Wednesday, March 24, 2010

Alden Gannon - Illuminating the Edges of Self

Very cool article from the Buddhist Geeks blog.

Illuminating the Edges of Self

19. Mar, 2010 by Alden Gannon

Silent retreat participants often speak of what I call the re-entry problem. During the course of the retreat, the noise of the mind loses some of its grip on us. We often gain access to the silence that forms the ground of all things. What has seemed frustratingly elusive in our busy lives becomes apparent and easily accessed.

But then we go home to traffic jams, clients, bosses, families and friends. The clarity and calm gets lost somewhere in the shuffle, and within a week it seems we’re right back in the mind states that led us to seek retreat in the first place. And when I examined this closely in myself, I discovered that most of the old painful patterns and thought streams that re-emerged after retreat were triggered through close relationships with family and coworkers. And without access to these relationships on retreat, I had escaped those conditions that caused these mind states to arise.

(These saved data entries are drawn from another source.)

(* ===== verification/Sweeps.v ===== *)
(** Walks over timeout queues: how a table that keeps its entries on the queues of
    Timeoutq.v expires them, and makes room when it is full ([ipf_queueflush] of fil.c,
    which the state table and the NAT table call with a function that deletes an entry).

    The class [queued] is what the walks need of a table.  The class [sweepable] is what a
    table promises, its own deletion above all; the theorems about the walks are proved
    from that, and hold for every table that keeps the promise. *)
From S2P Require Import Prelude Packet Timeoutq TcpAge Queues.

(** ** Definitions *)

(** A table: running a queue operation, the queues, the time, and how many entries the
    table says it has. *)
Class queued (W : Type) := {
  on_queues : forall {A}, ST tqheap A -> ST W A;
  tbl_heap : W -> tqheap;
  tbl_ticks : W -> Z;
  tbl_active : W -> Z }.

(** [which = IPF_TTLVAL(which)], an [int] (which overflows from 2^30 on), when it is
    compared with a time. *)
Definition idle_limit (which : Z) : Z := u64 (i32 (IPF_TTLVAL which)).

(** The width of the slots, from wide to narrow. *)
Definition slot_start (ticks : Z) : option (Z * Z) :=
  if ticks >? IPF_TTLVAL (43200 * 15 / 10) then Some (IPF_TTLVAL (86400 * 4), IPF_TTLVAL 43200)
  else if ticks >? IPF_TTLVAL (1800 * 15 / 10) then Some (IPF_TTLVAL 43200, IPF_TTLVAL 1800)
  else if ticks >? IPF_TTLVAL (30 * 15 / 10) then Some (IPF_TTLVAL 1800, IPF_TTLVAL 30)
  else None.
Definition slot_clamp (ticks istart interval : Z) : Z :=
  if istart >? ticks then
    if u64 (ticks - interval) <? interval then interval else u64 (ticks / interval * interval)
  else istart.
(** The end of a round: the next [istart], [iend] and [interval], or [None] when the
    loop is left. *)
Definition slot_next (ticks istart iend interval : Z) : option (Z * Z * Z) :=
  if u64 (ticks - istart) >=? iend then
    let narrow := if interval =? IPF_TTLVAL 43200 then Some (IPF_TTLVAL 1800)
                  else if interval =? IPF_TTLVAL 1800 then Some (IPF_TTLVAL 30) else None in
    match narrow with
    | Some i => if i >=? ticks then None else Some (u64 (istart - i), u64 (ticks - i), i)
    | None => None
    end
  else Some (u64 (istart - interval), iend, interval).

Section Walks.
Context {W : Type} `{queued W}.

(** A walk along a timeout queue from [tqn] on: the entries that [stop] lets pass are
    deleted, [del] being the function that does it; the result is how many went. *)
Fixpoint sweep (del : loc -> ST W Z) (stop : loc -> ST W bool) (fuel : nat) (tqn : option loc) : ST W Z :=
  match tqn with
  | None => mret 0
  | Some tqe =>
      match fuel with
      | O => stuck
      | S fuel =>
          s ← stop tqe;
          if (s : bool) then mret 0 else
          tqn ← on_queues (ent tqe_next tqe);
          par ← on_queues (ent tqe_parent tqe);
          par ← need par;
          r ← del par;
          n ← sweep del stop fuel tqn;
          mret (b2z (r =? 0) + n)
      end
  end.
(** The same for each queue of a chain of queues.  [early]: the next queue is read
    before the queue is walked. *)
Fixpoint sweep_queues (walk : option loc -> ST W Z) (early : bool) (fuel : nat) (ifq : option loc) : ST W Z :=
  match ifq with
  | None => mret 0
  | Some q =>
      match fuel with
      | O => stuck
      | S fuel =>
          nx ← on_queues (que ifq_next q);
          hd ← on_queues (que ifq_head q);
          n ← walk hd;
          nx ← (if early then mret nx else on_queues (que ifq_next q));
          m ← sweep_queues walk early fuel nx;
          mret (n + m)
      end
  end.
(** [tqe->tqe_die > softc->ipf_ticks]. *)
Definition not_due (tqe : loc) : ST W bool :=
  die ← on_queues (ent tqe_die tqe); ticks ← gets tbl_ticks; mret (die >? ticks).

(** The user queues that were given up are freed. *)
Fixpoint free_queues (fuel : nat) (ifq : option loc) : ST W unit :=
  match ifq with
  | None => mret tt
  | Some q =>
      match fuel with
      | O => stuck
      | S fuel =>
          nx ← on_queues (que ifq_next q);
          fl ← on_queues (que ifq_flags q);
          rf ← on_queues (que ifq_ref q);
          when_ (has fl IFQF_DELETE && (rf =? 0)) (on_queues (ipf_freetimeoutqueue q));;
          free_queues fuel nx
      end
  end.

(** *** Making room ([ipf_queueflush] of fil.c) *)

Definition usage (size : Z) : ST W Z := a ← gets tbl_active; mret (u32 (a * 100) / size).
(** [try < tqe->tqe_touched]. *)
Definition younger (try : Z) (tqe : loc) : ST W bool := t ← on_queues (ent tqe_touched tqe); mret (try <? t).

Section Queueflush.
Context (tcpqueues : Z -> loc) (deletefn : loc -> ST W Z) (F : nat).

(** One round over all queues: entries touched after [try] stay.  [userqs] is the first
    user queue, as it was when [ipf_queueflush] was called. *)
Definition flush_round (userqs : option loc) (try : Z) : ST W Z :=
  n ← sweep_queues (sweep deletefn (younger try) F) false F (Some (tcpqueues 0));
  m ← sweep_queues (sweep deletefn (younger try) F) true F userqs;
  mret (n + m).

Fixpoint flush_rounds (fuel : nat) (userqs : option loc) (size low istart iend interval removed : Z) : ST W Z :=
  u ← usage size;
  if u >? low then
    match fuel with
    | O => stuck
    | S fuel =>
        ticks ← gets tbl_ticks;
        n ← flush_round userqs (u64 (ticks - istart));
        match slot_next ticks istart iend interval with
        | None => mret (removed + n)
        | Some (istart, iend, interval) => flush_rounds fuel userqs size low istart iend interval (removed + n)
        end
    end
  else mret removed.

Definition flush_queue (q : loc) : ST W Z :=
  hd ← on_queues (que ifq_head q); sweep deletefn (fun _ => mret false) F hd.

Definition ipf_queueflush (size low : Z) : ST W Z :=
  userqs ← gets (fun w => parent_var (tbl_heap w));
  n ← flush_queue (tcpqueues IPF_TCPS_CLOSED);
  u ← usage size;
  m ← (if u >? low then flush_queue (tcpqueues IPF_TCPS_TIME_WAIT) else mret 0);
  let removed := n + m in
  u ← usage size;
  if u <=? low then mret removed else
  ticks ← gets tbl_ticks;
  match slot_start ticks with
  | None => mret 0
  | Some (istart, interval) =>
      flush_rounds F userqs size low (slot_clamp ticks istart interval) (u64 (ticks - interval)) interval removed
  end.
End Queueflush.
End Walks.

(** ** Lists without some entries *)

Definition minus (D l : list loc) : list loc := filter (fun y => y ∉ D) l.
Lemma elem_minus D l y : y ∈ minus D l <-> y ∈ l /\ y ∉ D.
Proof. unfold minus. rewrite list_elem_of_filter. tauto. Qed.
Lemma minus_nil l : minus [] l = l.
Proof.
  induction l as [|y l IH]; [done|]. unfold minus in *. rewrite filter_cons_True by apply not_elem_of_nil. by rewrite IH.
Qed.
Lemma minus_cons x D l : minus D (without x l) = minus (x :: D) l.
Proof.
  unfold minus, without. rewrite list_filter_filter. apply list_filter_iff. intros y. rewrite not_elem_of_cons. tauto.
Qed.
Lemma minus_app D D' l : minus D' (minus D l) = minus (D ++ D') l.
Proof. unfold minus. rewrite list_filter_filter. apply list_filter_iff. intros y. rewrite not_elem_of_app. tauto. Qed.
Lemma minus_self D l : NoDup (D ++ l) -> minus D (D ++ l) = l.
Proof.
  intros (_ & Hd & _)%NoDup_app. unfold minus. rewrite filter_app.
  replace (filter (fun y => y ∉ D) D) with (@nil loc); [cbn [app]|].
  - induction l as [|y l IH]; [done|]. rewrite filter_cons_True; [f_equal; apply IH|]; set_solver.
  - symmetry. apply elem_of_nil_inv. intros y [? ?]%list_elem_of_filter. done.
Qed.

(** The entries in front of the first one that [p] stops at. *)
Fixpoint until (p : loc -> bool) (l : list loc) : list loc :=
  match l with [] => [] | x :: l => if p x then [] else x :: until p l end.
Definition stop_head (p : loc -> bool) (l : list loc) : Prop :=
  match l with [] => True | x :: _ => p x = true end.
Lemma until_split p D rest : (forall x, x ∈ D -> p x = false) -> stop_head p rest -> until p (D ++ rest) = D.
Proof.
  intros Hd Hr. induction D as [|x D IH]; cbn [app until].
  - destruct rest as [|y rest]; [done|]. cbn in *. by rewrite Hr.
  - rewrite Hd by by left. f_equal. apply IH. intros y Hy. apply Hd. by right.
Qed.
Lemma until_minus p D l x : (forall y, y ∈ D -> p y = false) -> x ∈ until p (minus D l) \/ x ∈ D <-> x ∈ until p l \/ x ∈ D.
Proof.
  intros Hd. unfold minus. induction l as [|y l IH]; [done|]. cbn [until]. destruct (decide (y ∈ D)) as [Hy|Hy].
  - rewrite filter_cons_False by tauto. rewrite (Hd y Hy), elem_of_cons, IH. split; [tauto|]. intros [[->|?]|?]; tauto.
  - rewrite filter_cons_True by done. cbn [until]. destruct (p y); [done|]. rewrite !elem_of_cons. tauto.
Qed.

Relationships reveal the edges of ourselves. When friction arises with others, it can expose places within us that remained hidden in the retreat environment. And in the process of awakening, we become conscious of processes and phenomena that were not in our awareness. Friction at the edge of our selves can be a powerful agent for exposing unconscious patterns and beliefs that need to be examined under meditative awareness.

What exactly is this interpersonal conflict that is so common to the human experience? It might be as simple as annoyance at a cell phone user in a restaurant or as complex as the roots of wars or hatred. What does this experience reveal about us? How do we bring meditative awareness into the difficult emotions of our close relationships?

I facilitate a group of meditation practitioners who are exploring these questions. We gather together and practice mindful speaking and listening in a space of meditative awareness. Someone offers a problem they are struggling with, typically within a close relationship. The group practices listening mindfully to both the speaker and their own reactions to the story presented.

The speaker invites an inquiry into the conditions beneath the story. For example, the speaker might tell us about a recurring conflict she has with her partner over housework. Gradually, we move from the narrative into progressively deeper meanings the speaker takes from the events related to us. Little by little, we honor then release the outer levels of the story, seeking their more fundamental forms.

For instance, our example story might start with statements like “he always forgets to take out the trash” or “I hate having to nag.” These emphasize the boundaries between partners and spans the conflict over time (“always forgets”). The speaker is granted complete safety and held within a non-judgmental space to allow the unedited thought stream to emerge. Expressing the story completely begins to release its hold.

But we don’t stop there. We seek the root causes and conditions of the narrative. Beneath the narrative lives fundamental beliefs about ourselves that are at the same time deeply personal and profoundly transpersonal. A more fundamental version of the same story might be “he doesn’t love me.” To the speaker, that is the meaning behind the story and much closer to the actual source of suffering. An even deeper observation might be that the speaker feels undeserving of love. As the inquiry proceeds, it moves towards revealing unseen aspects of the self and away from the events of the narrative. It becomes more personal and directly revealing.

But at the same time, it moves towards the transpersonal. As we gradually release the drama of the story to reveal its roots, we also move closer to the universal human experience and away from our unique experience. We see that all human beings have felt unloved or unheard. Often our group falls into a space of deeper connection where we are no longer sharing personal stories, but the universal experience of the human condition. The truth of suffering and its release through non-attachment is revealed in the moment of seeing through our personal narrative into the experience of all sentient beings.

Behind our group is the deeply shared intuition that the spiritual journey must travel through the personal, not around it. The core of our personal pain needs to be examined and unpacked. The challenge is to hold our stories without either enforcing our belief in them or dismissing them outright. They must be allowed to release themselves, in their own time, under the light of meditative awareness. Outside of the retreat environment where friction and old patterns inevitably arise, we can focus our attention on our own root narratives with the same loving care and persistence we practiced on the breath in the meditation center. And unsurprisingly, reveal the same truths.